**** Material for the task ****

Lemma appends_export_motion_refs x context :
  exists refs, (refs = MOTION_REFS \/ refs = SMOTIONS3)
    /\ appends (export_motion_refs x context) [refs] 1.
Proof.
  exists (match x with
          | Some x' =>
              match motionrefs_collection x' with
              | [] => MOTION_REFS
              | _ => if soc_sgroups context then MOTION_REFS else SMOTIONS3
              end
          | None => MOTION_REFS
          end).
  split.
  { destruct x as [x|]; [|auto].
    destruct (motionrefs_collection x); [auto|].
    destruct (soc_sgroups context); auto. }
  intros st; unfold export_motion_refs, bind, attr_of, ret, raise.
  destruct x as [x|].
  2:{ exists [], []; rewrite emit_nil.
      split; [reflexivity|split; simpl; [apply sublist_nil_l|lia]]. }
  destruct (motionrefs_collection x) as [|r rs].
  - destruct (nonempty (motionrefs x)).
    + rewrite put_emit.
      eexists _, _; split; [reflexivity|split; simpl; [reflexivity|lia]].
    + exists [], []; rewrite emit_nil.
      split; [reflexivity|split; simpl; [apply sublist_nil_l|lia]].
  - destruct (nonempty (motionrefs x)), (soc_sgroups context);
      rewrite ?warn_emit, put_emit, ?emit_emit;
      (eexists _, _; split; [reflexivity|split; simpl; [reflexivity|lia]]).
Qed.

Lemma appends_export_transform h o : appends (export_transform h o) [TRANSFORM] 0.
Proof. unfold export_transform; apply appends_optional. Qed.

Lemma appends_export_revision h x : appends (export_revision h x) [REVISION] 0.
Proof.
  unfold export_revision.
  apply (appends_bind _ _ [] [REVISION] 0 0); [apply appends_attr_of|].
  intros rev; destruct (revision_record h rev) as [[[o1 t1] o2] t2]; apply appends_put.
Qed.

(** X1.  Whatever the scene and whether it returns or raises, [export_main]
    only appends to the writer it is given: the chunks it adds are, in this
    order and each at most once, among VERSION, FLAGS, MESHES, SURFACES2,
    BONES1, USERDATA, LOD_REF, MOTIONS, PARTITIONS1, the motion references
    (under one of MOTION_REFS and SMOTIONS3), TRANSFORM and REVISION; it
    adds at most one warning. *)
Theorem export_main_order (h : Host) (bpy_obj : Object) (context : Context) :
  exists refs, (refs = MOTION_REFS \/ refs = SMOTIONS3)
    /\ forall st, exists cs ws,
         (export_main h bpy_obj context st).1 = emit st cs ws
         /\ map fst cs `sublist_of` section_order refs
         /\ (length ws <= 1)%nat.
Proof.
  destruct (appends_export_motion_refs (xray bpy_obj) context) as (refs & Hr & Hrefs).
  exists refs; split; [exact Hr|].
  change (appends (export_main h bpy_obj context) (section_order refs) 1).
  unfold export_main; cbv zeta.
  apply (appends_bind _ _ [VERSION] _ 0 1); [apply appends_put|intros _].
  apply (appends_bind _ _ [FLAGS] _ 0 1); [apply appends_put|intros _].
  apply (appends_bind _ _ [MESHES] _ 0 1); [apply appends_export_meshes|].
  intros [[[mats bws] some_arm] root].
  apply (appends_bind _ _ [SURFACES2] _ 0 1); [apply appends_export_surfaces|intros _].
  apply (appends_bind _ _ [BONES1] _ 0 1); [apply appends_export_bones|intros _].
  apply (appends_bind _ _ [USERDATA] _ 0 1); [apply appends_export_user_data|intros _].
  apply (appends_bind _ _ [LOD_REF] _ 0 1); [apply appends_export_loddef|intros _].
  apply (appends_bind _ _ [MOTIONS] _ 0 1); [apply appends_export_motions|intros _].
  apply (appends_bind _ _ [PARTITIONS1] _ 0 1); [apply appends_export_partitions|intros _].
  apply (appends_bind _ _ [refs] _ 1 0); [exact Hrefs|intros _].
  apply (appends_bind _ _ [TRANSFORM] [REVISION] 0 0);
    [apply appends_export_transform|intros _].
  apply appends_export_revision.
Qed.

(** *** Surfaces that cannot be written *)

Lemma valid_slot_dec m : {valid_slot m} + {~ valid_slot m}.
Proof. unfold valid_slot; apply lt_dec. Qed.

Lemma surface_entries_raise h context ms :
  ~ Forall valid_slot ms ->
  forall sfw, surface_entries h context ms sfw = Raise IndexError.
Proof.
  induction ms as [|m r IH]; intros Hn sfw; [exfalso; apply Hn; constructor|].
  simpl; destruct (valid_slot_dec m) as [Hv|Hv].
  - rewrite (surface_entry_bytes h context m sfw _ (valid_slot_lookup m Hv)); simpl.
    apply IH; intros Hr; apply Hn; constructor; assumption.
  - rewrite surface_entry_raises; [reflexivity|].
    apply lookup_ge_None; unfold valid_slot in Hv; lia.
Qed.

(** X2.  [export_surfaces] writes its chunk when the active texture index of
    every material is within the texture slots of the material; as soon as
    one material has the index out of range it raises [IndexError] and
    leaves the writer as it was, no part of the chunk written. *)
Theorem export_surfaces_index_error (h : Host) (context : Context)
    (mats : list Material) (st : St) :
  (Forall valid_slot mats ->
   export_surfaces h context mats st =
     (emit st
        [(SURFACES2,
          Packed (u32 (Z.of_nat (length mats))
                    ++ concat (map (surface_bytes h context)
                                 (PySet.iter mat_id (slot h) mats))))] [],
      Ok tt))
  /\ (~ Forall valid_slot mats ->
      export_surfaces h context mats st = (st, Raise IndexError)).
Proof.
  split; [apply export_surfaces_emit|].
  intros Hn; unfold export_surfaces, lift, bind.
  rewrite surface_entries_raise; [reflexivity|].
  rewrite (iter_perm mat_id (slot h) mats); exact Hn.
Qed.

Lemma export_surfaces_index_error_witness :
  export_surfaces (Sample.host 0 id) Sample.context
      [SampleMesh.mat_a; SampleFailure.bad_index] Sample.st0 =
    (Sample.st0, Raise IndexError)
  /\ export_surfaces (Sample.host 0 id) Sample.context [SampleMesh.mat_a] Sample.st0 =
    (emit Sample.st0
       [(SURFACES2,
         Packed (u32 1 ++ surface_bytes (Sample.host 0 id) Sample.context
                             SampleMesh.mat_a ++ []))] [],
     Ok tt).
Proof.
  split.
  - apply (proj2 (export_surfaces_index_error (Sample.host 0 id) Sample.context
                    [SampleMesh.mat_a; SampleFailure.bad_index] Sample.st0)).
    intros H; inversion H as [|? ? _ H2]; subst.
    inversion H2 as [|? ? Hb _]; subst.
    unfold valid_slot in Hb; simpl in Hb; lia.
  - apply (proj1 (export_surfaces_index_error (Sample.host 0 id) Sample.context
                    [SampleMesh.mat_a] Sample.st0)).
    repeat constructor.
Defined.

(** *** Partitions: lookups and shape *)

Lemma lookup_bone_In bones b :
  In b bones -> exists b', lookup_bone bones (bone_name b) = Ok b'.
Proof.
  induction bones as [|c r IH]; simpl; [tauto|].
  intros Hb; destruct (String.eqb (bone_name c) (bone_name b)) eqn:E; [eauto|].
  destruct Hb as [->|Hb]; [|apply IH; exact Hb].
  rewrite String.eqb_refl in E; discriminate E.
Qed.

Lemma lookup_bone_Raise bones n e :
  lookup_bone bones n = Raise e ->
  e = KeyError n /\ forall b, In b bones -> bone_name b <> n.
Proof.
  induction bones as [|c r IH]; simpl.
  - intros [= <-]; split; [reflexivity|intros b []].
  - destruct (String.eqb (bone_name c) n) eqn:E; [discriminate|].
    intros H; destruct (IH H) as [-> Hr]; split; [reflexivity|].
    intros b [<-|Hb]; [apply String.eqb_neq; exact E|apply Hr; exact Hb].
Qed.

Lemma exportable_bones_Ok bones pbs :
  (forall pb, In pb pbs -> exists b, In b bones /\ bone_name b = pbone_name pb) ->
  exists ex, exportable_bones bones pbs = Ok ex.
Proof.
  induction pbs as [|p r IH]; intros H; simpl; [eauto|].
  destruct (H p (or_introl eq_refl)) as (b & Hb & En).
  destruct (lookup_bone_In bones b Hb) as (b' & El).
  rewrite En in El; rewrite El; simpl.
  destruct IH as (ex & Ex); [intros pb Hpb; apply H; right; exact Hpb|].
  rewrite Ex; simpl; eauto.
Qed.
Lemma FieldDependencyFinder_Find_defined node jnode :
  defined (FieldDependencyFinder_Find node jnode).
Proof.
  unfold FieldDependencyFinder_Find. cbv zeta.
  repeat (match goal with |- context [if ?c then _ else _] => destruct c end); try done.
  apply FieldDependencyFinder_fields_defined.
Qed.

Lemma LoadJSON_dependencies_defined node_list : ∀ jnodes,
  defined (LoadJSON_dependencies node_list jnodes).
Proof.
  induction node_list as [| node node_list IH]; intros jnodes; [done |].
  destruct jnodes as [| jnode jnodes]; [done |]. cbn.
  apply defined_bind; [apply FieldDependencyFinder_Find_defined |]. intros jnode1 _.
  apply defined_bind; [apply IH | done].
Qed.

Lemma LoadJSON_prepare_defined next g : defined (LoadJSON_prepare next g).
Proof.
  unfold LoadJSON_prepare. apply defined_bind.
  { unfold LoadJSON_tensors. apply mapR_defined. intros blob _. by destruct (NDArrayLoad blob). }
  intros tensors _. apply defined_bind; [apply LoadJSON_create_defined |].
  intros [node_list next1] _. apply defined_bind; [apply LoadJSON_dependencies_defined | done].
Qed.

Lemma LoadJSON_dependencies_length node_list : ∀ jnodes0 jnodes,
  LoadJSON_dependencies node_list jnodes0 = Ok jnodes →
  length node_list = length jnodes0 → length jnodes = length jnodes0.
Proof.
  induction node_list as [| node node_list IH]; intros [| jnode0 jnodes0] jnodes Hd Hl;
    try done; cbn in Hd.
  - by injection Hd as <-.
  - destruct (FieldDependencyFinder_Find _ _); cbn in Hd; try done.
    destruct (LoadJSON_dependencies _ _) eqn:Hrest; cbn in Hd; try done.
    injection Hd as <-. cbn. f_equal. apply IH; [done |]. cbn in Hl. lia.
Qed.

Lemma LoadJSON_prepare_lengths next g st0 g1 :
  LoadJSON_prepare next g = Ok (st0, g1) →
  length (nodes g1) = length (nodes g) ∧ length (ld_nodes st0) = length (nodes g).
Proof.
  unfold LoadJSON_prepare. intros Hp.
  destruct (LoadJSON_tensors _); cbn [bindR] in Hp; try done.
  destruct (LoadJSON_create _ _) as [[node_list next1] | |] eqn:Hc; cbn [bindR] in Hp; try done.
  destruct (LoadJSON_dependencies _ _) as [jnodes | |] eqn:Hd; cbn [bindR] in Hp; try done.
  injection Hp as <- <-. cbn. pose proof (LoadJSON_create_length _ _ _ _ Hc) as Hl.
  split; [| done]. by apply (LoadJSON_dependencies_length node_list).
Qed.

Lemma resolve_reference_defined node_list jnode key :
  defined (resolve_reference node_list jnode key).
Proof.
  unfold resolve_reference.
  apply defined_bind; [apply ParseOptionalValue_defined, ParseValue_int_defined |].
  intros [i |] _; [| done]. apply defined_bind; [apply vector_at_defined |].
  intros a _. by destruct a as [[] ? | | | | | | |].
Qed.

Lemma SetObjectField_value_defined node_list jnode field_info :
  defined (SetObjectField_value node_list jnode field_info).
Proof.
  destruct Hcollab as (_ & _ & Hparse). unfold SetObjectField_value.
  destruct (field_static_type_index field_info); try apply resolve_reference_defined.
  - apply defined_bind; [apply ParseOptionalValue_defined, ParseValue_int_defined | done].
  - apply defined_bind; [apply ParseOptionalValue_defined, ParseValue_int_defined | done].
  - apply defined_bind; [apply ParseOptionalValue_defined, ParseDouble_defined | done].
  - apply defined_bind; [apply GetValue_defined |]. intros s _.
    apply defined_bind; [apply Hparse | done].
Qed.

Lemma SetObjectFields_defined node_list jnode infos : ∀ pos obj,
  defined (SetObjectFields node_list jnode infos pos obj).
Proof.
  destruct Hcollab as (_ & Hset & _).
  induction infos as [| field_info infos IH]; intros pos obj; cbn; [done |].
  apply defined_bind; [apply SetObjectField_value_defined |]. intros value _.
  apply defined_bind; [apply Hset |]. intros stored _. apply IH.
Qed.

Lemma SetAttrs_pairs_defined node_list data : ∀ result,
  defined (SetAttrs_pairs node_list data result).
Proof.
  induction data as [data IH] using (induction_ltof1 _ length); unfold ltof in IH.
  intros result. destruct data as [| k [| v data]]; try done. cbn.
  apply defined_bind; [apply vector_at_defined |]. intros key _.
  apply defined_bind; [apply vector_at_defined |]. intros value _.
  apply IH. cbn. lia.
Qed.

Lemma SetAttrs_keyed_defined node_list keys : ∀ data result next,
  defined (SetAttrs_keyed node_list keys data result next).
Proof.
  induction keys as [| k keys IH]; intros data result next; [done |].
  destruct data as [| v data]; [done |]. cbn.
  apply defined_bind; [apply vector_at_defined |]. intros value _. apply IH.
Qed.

****

▶ Work instructions
Please return the lines above that run from the line containing "- destruct (String.eqb" to the line containing "LoadJSON_dependencies node_list jnodes0", inclusive, exactly and with no other lines.

▶ Response to this task
  - destruct (String.eqb (bone_name c) n) eqn:E; [discriminate|].
    intros H; destruct (IH H) as [-> Hr]; split; [reflexivity|].
    intros b [<-|Hb]; [apply String.eqb_neq; exact E|apply Hr; exact Hb].
Qed.

Lemma exportable_bones_Ok bones pbs :
  (forall pb, In pb pbs -> exists b, In b bones /\ bone_name b = pbone_name pb) ->
  exists ex, exportable_bones bones pbs = Ok ex.
Proof.
  induction pbs as [|p r IH]; intros H; simpl; [eauto|].
  destruct (H p (or_introl eq_refl)) as (b & Hb & En).
  destruct (lookup_bone_In bones b Hb) as (b' & El).
  rewrite En in El; rewrite El; simpl.
  destruct IH as (ex & Ex); [intros pb Hpb; apply H; right; exact Hpb|].
  rewrite Ex; simpl; eauto.
Qed.
Lemma FieldDependencyFinder_Find_defined node jnode :
  defined (FieldDependencyFinder_Find node jnode).
Proof.
  unfold FieldDependencyFinder_Find. cbv zeta.
  repeat (match goal with |- context [if ?c then _ else _] => destruct c end); try done.
  apply FieldDependencyFinder_fields_defined.
Qed.

Lemma LoadJSON_dependencies_defined node_list : ∀ jnodes,
  defined (LoadJSON_dependencies node_list jnodes).
Proof.
  induction node_list as [| node node_list IH]; intros jnodes; [done |].
  destruct jnodes as [| jnode jnodes]; [done |]. cbn.
  apply defined_bind; [apply FieldDependencyFinder_Find_defined |]. intros jnode1 _.
  apply defined_bind; [apply IH | done].
Qed.

Lemma LoadJSON_prepare_defined next g : defined (LoadJSON_prepare next g).
Proof.
  unfold LoadJSON_prepare. apply defined_bind.
  { unfold LoadJSON_tensors. apply mapR_defined. intros blob _. by destruct (NDArrayLoad blob). }
  intros tensors _. apply defined_bind; [apply LoadJSON_create_defined |].
  intros [node_list next1] _. apply defined_bind; [apply LoadJSON_dependencies_defined | done].
Qed.

Lemma LoadJSON_dependencies_length node_list : ∀ jnodes0 jnodes,
  LoadJSON_dependencies node_list jnodes0 = Ok jnodes →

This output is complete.